▸ **LISTED ENTRIES**:
(** * Stonkulator: the indicator engine and the presentation builders

    A shallow embedding of [src/stonkulator.py] (the same three functions
    are repeated in [src/main.py]): [fetch_stock_data], which fetches a
    price history and adds the calculated columns, [create_stock_chart] and
    [create_stats_panel].

    Numbers.  The program computes on IEEE doubles.  The embedding keeps the
    structure of every computation and replaces a double by the exact value:
    a rational ([Q]) wherever the code only adds, subtracts, multiplies and
    divides, and a real ([R]) for the one quantity that goes through a square
    root (the volatility).  The special value NaN, which pandas uses as its
    "no value" marker, is kept explicit: a cell that may be NaN has type
    [option Q] and [None] is NaN.  Rounding is not modelled: what is proved
    of a calculated value is an equation between exact values, which the
    doubles follow up to rounding error, or a fact that needs no
    arithmetic (a comparison the code makes, a value it copies). *)

From Stdlib Require Import String DecimalString List Sorted ZArith QArith Qabs.
From Stdlib Require Import Qpower Qfield.
From Stdlib Require Import Lia Lqa.
From Stdlib Require Import Reals Qreals.
Import ListNotations.
Local Open Scope Q_scope.

(** Linear arithmetic over the rationals. *)
Ltac qlra := Lqa.lra.

(** ** The part of pandas the program calls *)

Module Pandas.

(** A cell of a float column: [None] is NaN. *)
Definition cell := option Q.

(** [Series.ewm(span=...)]: pandas turns the span into a centre of mass
    [com = (span - 1) / 2] and the centre of mass into the smoothing
    factor [alpha = 1 / (1 + com)]. *)
Definition com_of_span (span : Q) : Q := (span - 1) / 2.
Definition alpha_of_com (com : Q) : Q := 1 / (1 + com).
Definition alpha_of_span (span : Q) : Q := alpha_of_com (com_of_span span).

(** One turn of the loop of pandas' [ewm] kernel
    ([_libs/window/aggregations.pyx]) on an observation [cur], with
    [normalize] on and no NaN in the input:
<<
    old_wt *= old_wt_factor
    if weighted != cur:
        weighted = old_wt * weighted + new_wt * cur
        weighted /= (old_wt + new_wt)
    if adjust: old_wt += new_wt
    else:      old_wt = 1.
>>
    The state is the pair [(weighted, old_wt)].  The comparison
    [weighted != cur] is there to keep the average of a constant series
    constant on doubles. *)
Definition ewm_step (adjust : bool) (old_wt_factor new_wt : Q)
           (st : Q * Q) (cur : Q) : Q * Q :=
  let '(weighted, old_wt) := st in
  let old_wt := old_wt * old_wt_factor in
  let weighted :=
    if Qeq_bool weighted cur then weighted
    else (old_wt * weighted + new_wt * cur) / (old_wt + new_wt) in
  let old_wt := if adjust then old_wt + new_wt else 1 in
  (weighted, old_wt).

(** The loop [for i in range(1, win_size)]: one output per input. *)
Fixpoint ewm_loop (adjust : bool) (old_wt_factor new_wt : Q)
         (st : Q * Q) (vals : list Q) : list Q :=
  match vals with
  | [] => []
  | cur :: rest =>
      let st' := ewm_step adjust old_wt_factor new_wt st cur in
      fst st' :: ewm_loop adjust old_wt_factor new_wt st' rest
  end.

(** The kernel: [weighted = vals[0]], [old_wt = 1.], then the loop.  An
    empty column gives an empty column. *)
Definition ewm (com : Q) (adjust : bool) (vals : list Q) : list Q :=
  let alpha := alpha_of_com com in
  let old_wt_factor := 1 - alpha in
  let new_wt := if adjust then 1 else alpha in
  match vals with
  | [] => []
  | v0 :: rest => v0 :: ewm_loop adjust old_wt_factor new_wt (v0, 1) rest
  end.

(** [s.ewm(span=span).mean()]: every other argument at its default, and
    the default of [adjust] is [True]. *)
Definition ewm_mean (span : Q) (vals : list Q) : list Q :=
  ewm (com_of_span span) true vals.

(** Division of doubles, as numpy does it: it never raises.  A zero
    divisor gives an infinity or NaN; the embedding has the one marker
    [None] for "no finite value", so it is exact wherever the divisor is
    not zero. *)
Definition fdiv (a b : Q) : cell :=
  if Qeq_bool b 0 then None else Some (a / b).

Definition cell_div (a b : cell) : cell :=
  match a, b with
  | Some p, Some q => fdiv p q
  | _, _ => None
  end.

Definition cell_map (f : Q -> Q) (a : cell) : cell :=
  match a with Some p => Some (f p) | None => None end.

(** [s.shift(1)]: every value moves one row down, the first row gets NaN
    and the last value falls off. *)
Definition shift1 (vals : list Q) : list cell :=
  match vals with
  | [] => []
  | _ :: _ => None :: map Some (removelast vals)
  end.

(** [s.pct_change()] is [s / s.shift(1) - 1], row by row (the column has
    no NaN to fill). *)
Definition pct_change (vals : list Q) : list cell :=
  map (fun p => cell_map (fun r => r - 1) (cell_div (Some (fst p)) (snd p)))
      (combine vals (shift1 vals)).

(** [s.dropna()] keeps the rows that are not NaN. *)
Fixpoint dropna (s : list cell) : list Q :=
  match s with
  | [] => []
  | Some v :: rest => v :: dropna rest
  | None :: rest => dropna rest
  end.

Definition sum (vals : list Q) : Q := fold_right Qplus 0 vals.

Definition count (vals : list Q) : Q := inject_Z (Z.of_nat (length vals)).

(** [s.mean()]: the sum over the count; NaN for an empty series. *)
Definition mean (vals : list Q) : cell :=
  match vals with
  | [] => None
  | _ :: _ => Some (sum vals / count vals)
  end.

(** [s.var(ddof)], as [nanops.nanvar] computes it: NaN when
    [count <= ddof], else
<<
    avg = values.sum() / count
    sqr = (avg - values) ** 2
    result = sqr.sum() / (count - ddof)
>>  *)
Definition var (ddof : nat) (vals : list Q) : cell :=
  if (length vals <=? ddof)%nat then None
  else
    let avg := sum vals / count vals in
    let sqr := map (fun v => (avg - v) * (avg - v)) vals in
    Some (sum sqr / (count vals - inject_Z (Z.of_nat ddof))).

(** [s.std()] is the square root of [s.var()], and [ddof] defaults to 1:
    the sample standard deviation.  This is where the reals come in. *)
Definition std (vals : list Q) : option R :=
  match var 1 vals with
  | Some v => Some (sqrt (Q2R v))
  | None => None
  end.

End Pandas.

(** ** Python: exceptions and results *)

Module Py.

(** The exceptions that occur: the [ValueError] the program raises, the
    [KeyError] and [IndexError] of pandas' indexing, and whatever else the
    market-data provider lets escape. *)
Inductive exn : Type :=
| ValueError (msg : string)
| KeyError (key : string)
| IndexError (msg : string)
| OtherError (msg : string).

(** [str(e)], used when the program prints an exception. *)
Definition str (e : exn) : string :=
  match e with
  | ValueError msg => msg
  | KeyError key => ("'" ++ key ++ "'")%string
  | IndexError msg => msg
  | OtherError msg => msg
  end.

(** The outcome of evaluating an expression or of a call. *)
Inductive result (A : Type) : Type :=
| Return (a : A)
| Raise (e : exn).
Arguments Return {A} a.
Arguments Raise {A} e.

Definition bind {A B : Type} (c : result A) (k : A -> result B) : result B :=
  match c with
  | Return a => k a
  | Raise e => Raise e
  end.

(** [try: body  except Exception as e: handler(e)] *)
Definition try_except {A : Type} (body : result A) (handler : exn -> result A)
  : result A :=
  match body with
  | Return a => Return a
  | Raise e => handler e
  end.

Definition raises {A : Type} (c : result A) : Prop :=
  exists e, c = Raise e.

End Py.

Import Py.

Declare Scope py_scope.
Delimit Scope py_scope with py.
Notation "x <- c ;; k" := (Py.bind c (fun x => k))
  (at level 61, c at next level, right associativity) : py_scope.

(** ** Data model *)

(** One row of the frame [yf.Ticker(symbol).history(period)] returns: the
    index value (the trading day, as a day number) and the columns the
    program reads. *)
Record Bar : Type := mkBar {
  Date : Z;
  Open : Q;
  High : Q;
  Low : Q;
  Close : Q;
  Volume : Z
}.
(** * killer: terminating processes by identifier or by name

    A shallow embedding of [src/killer.ts] (the command-line entry point;
    [bin/killer.ts] holds the same two helpers with a fixed demo call).

    - JavaScript strings are sequences of UTF-16 code units, numbers are the
      integer-valued doubles the program can produce;
    - the operating system is an oracle answering [exec] calls and threading
      an abstract world;
    - promises, [await] and [try]/[catch] become a small state, trace and
      exception monad. *)

From Stdlib Require Import String Ascii.
From Stdlib Require Import List ZArith NArith Bool Lia.
From Stdlib Require Import Floats.SpecFloat.
Import ListNotations.

Set Implicit Arguments.
Local Open Scope Z_scope.

(** ** JavaScript strings *)

Module JsString.

(** A UTF-16 code unit. *)
Definition char := N.
Definition jsstring := list char.

(** ASCII literals of the source, as code units. *)
Definition js (s : String.string) : jsstring :=
  map Ascii.N_of_ascii (String.list_ascii_of_string s).
Arguments js s%_string.

Definition LF : char := 10%N.
Definition QUOTE : char := 34%N.
Definition COMMA : char := 44%N.
Definition PLUS : char := 43%N.
Definition MINUS : char := 45%N.

(** [\d] without the unicode flag: [0-9]. *)
Definition is_digit (c : char) : bool := ((48 <=? c) && (c <=? 57))%N.

Definition digit_value (c : char) : Z := Z.of_N (c - 48).
(** X2. The entries of [seen] after the origin are exactly the states
    that the scan can reach: the target of the starting transition and,
    from a state that is no start state, the target of every transition
    that is no self-loop and has no unusual input.  A state whose name is
    the key of the origin is never among them. *)
Theorem seen_is_reachable (start : list string) (st : transition)
    (trans : list transition) (sg : subgraph) :
  ∃ sg',
    sg_start start st trans false false sg = Some sg' ∧
    ∀ n, n ∈ tail (seen sg') ↔
         to_state st ≠ source_key st true ∧
         rtc (hop start trans (source_key st true)) (to_state st) n.
Proof.
  destruct (sg_start_cluster start trans false false st sg)
    as (sg' & its & Hs & Hc).
  exists sg'. split; [done|]. intros n.
  pose proof (cl_seen _ _ _ _ _ _ _ _ Hc) as Hseen.
  pose proof (cl_nodup _ _ _ _ _ _ _ _ Hc) as Hnd.
  assert (∀ x, x ∈ tail (seen sg') → x ≠ source_key st true) as Hkey.
  { intros x Hx ->. rewrite Hseen in Hnd. by apply NoDup_cons in Hnd as [? _]. }
  assert (∀ x, x ∈ seen sg' → x ≠ source_key st true → x ∈ tail (seen sg'))
    as Htail.
  { intros x Hx Hne. rewrite Hseen in Hx. by apply elem_of_cons in Hx as [?|?]. }
  split.
  - intros Hn.
    destruct (sg_start_scan _ _ _ _ _ _ _ Hs) as (sg1 & Hscan & ->).
    cbn [mark_sinks seen] in *.
    assert (to_state st ≠ source_key st true ∧
            Forall (rtc (hop start trans (source_key st true)) (to_state st))
                   (tail (seen sg1))) as [Hne Hall].
    { destruct (decide (to_state st = source_key st true)) as [Heq|Hne].
      - exfalso. cbn [scan] in Hscan.
        rewrite out_first_seen, decide_True in Hscan by done.
        cbn in Hscan. injection Hscan as <-.
        rewrite out_first_seen, decide_True in Hn by done.
        by apply elem_of_nil in Hn.
      - split; [done|].
        eapply (scan_reach _ _ _ _ _ _ _ _ Hscan); [lia| | |].
        + rewrite out_first_seen, decide_False by done.
          apply NoDup_cons. split; [|apply NoDup_singleton].
          intros Hx%list_elem_of_singleton. by apply Hne.
        + by rewrite out_first_seen.
        + rewrite out_first_seen, decide_False by done. cbn.
          by apply Forall_singleton. }
    split; [done|]. rewrite Forall_forall in Hall. by apply Hall.
  - intros [Hne Hr]. revert n Hr. apply rtc_ind_r.
    + apply Htail; [by destruct Hc|done].
    + intros x y _ Hr IH.
      destruct Hr as (t & Ht & <- & <- & Hns & Hloop & Hun & Hk).
      apply Htail; [|done]. apply (cl_closed _ _ _ _ _ _ _ _ Hc).
      unfold expanded. apply list_elem_of_bind. exists (from_state t).
      split; [|done]. apply elem_of_expands. split_and!; [done| |done].
      by apply selects_default.
Qed.

(** X3. An entry of [seen] after the origin gets the sink line if and
    only if it is a start state or no transition of the table leaves it
    other than self-loops and transitions on an unusual input. *)
Theorem sink_iff_dead_end (start : list string) (st : transition)
    (trans : list transition) (sg : subgraph) :
  ∃ sg' its,
    sg_start start st trans false false sg = Some sg' ∧
    printed sg' = printed sg ++ its ∧
    ∀ o, o ∈ tail (seen sg') →
      (SinkDecl o (count sg') ∈ its ↔ o ∈ start ∨ dead_end trans o).
Proof.
  destruct (sg_start_cluster start trans false false st sg)
    as (sg' & its & Hs & Hc).
  exists sg', its. split_and!; [done|by destruct Hc|].
  intros o Ho.
  pose proof (cl_seen _ _ _ _ _ _ _ _ Hc) as Hseen.
  pose proof (cl_nodup _ _ _ _ _ _ _ _ Hc) as Hnd.
  assert (o ≠ source_key st true) as Hkey.
  { intros ->. rewrite Hseen in Hnd. by apply NoDup_cons in Hnd as [? _]. }
  assert (o ∈ seen sg') as Hin.
  { rewrite Hseen. by apply list_elem_of_further. }
  rewrite <-elem_of_sinks_of, (cl_sinks _ _ _ _ _ _ _ _ Hc).
  rewrite (cl_count _ _ _ _ _ _ _ _ Hc), list_elem_of_fmap.
  assert (o ∈ nonsink sg' ↔ (o ∉ start) ∧ ¬ dead_end trans o) as Hns.
  { rewrite (cl_nonsink _ _ _ _ _ _ _ _ Hc), elem_of_union, elem_of_singleton,
      elem_of_list_to_set, list_elem_of_fmap. split.
    - intros [?|(t & -> & Ht)]; [done|].
      unfold expanded in Ht. apply list_elem_of_bind in Ht as (x & Ht & Hx).
      apply elem_of_expands in Ht as (Hst & Hsel & Hin').
      apply selects_default in Hsel as (Hl & Hu & ->).
      split; [done|]. intros Hd. destruct (Hd t Hin' eq_refl); done.
    - intros [Hst Hd]. right.
      assert (∃ t, t ∈ trans ∧ from_state t = o ∧
                   from_state t ≠ to_state t ∧ (input t ∉ unusual))
        as (t & Ht & <- & Hl & Hu).
      { destruct (filter (λ t, from_state t = o ∧ from_state t ≠ to_state t ∧
                               (input t ∉ unusual)) trans) as [|t l] eqn:Hf.
        - exfalso. apply Hd. intros t Ht Hfrom.
          destruct (decide (from_state t = to_state t)); [by left|].
          destruct (decide (input t ∈ unusual)); [by right|].
          assert (t ∈ filter (λ t, from_state t = o ∧
                    from_state t ≠ to_state t ∧ (input t ∉ unusual)) trans)
            as Hin' by (by apply list_elem_of_filter).
          rewrite Hf in Hin'. by apply elem_of_nil in Hin'.
        - assert (t ∈ filter (λ t, from_state t = o ∧
                    from_state t ≠ to_state t ∧ (input t ∉ unusual)) trans)
            as Hin' by (rewrite Hf; apply list_elem_of_here).
          apply list_elem_of_filter in Hin' as [(? & ? & ?) ?]. by exists t. }
      exists t. split; [done|]. unfold expanded.
      apply list_elem_of_bind. exists (from_state t). split; [|done].
      apply elem_of_expands. split_and!; [done| |done]. by apply selects_default. }
  split.
  - intros (o' & [= <-] & Hf%list_elem_of_filter). destruct Hf as [Hno _].
    rewrite Hns in Hno.
    destruct (decide (o ∈ start)); [by left|right].
    apply dec_stable. intros Hd. apply Hno. by split.
  - intros Hor. exists o. split; [done|]. apply list_elem_of_filter.
    split; [|done]. rewrite Hns. intros [Hst Hd]. by destruct Hor.
Qed.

▸ **WORK ORDER**: Select all lines with the word "centre" from the entries above.

▸ **RESPONSE AREA**:
(** [Series.ewm(span=...)]: pandas turns the span into a centre of mass
    [com = (span - 1) / 2] and the centre of mass into the smoothing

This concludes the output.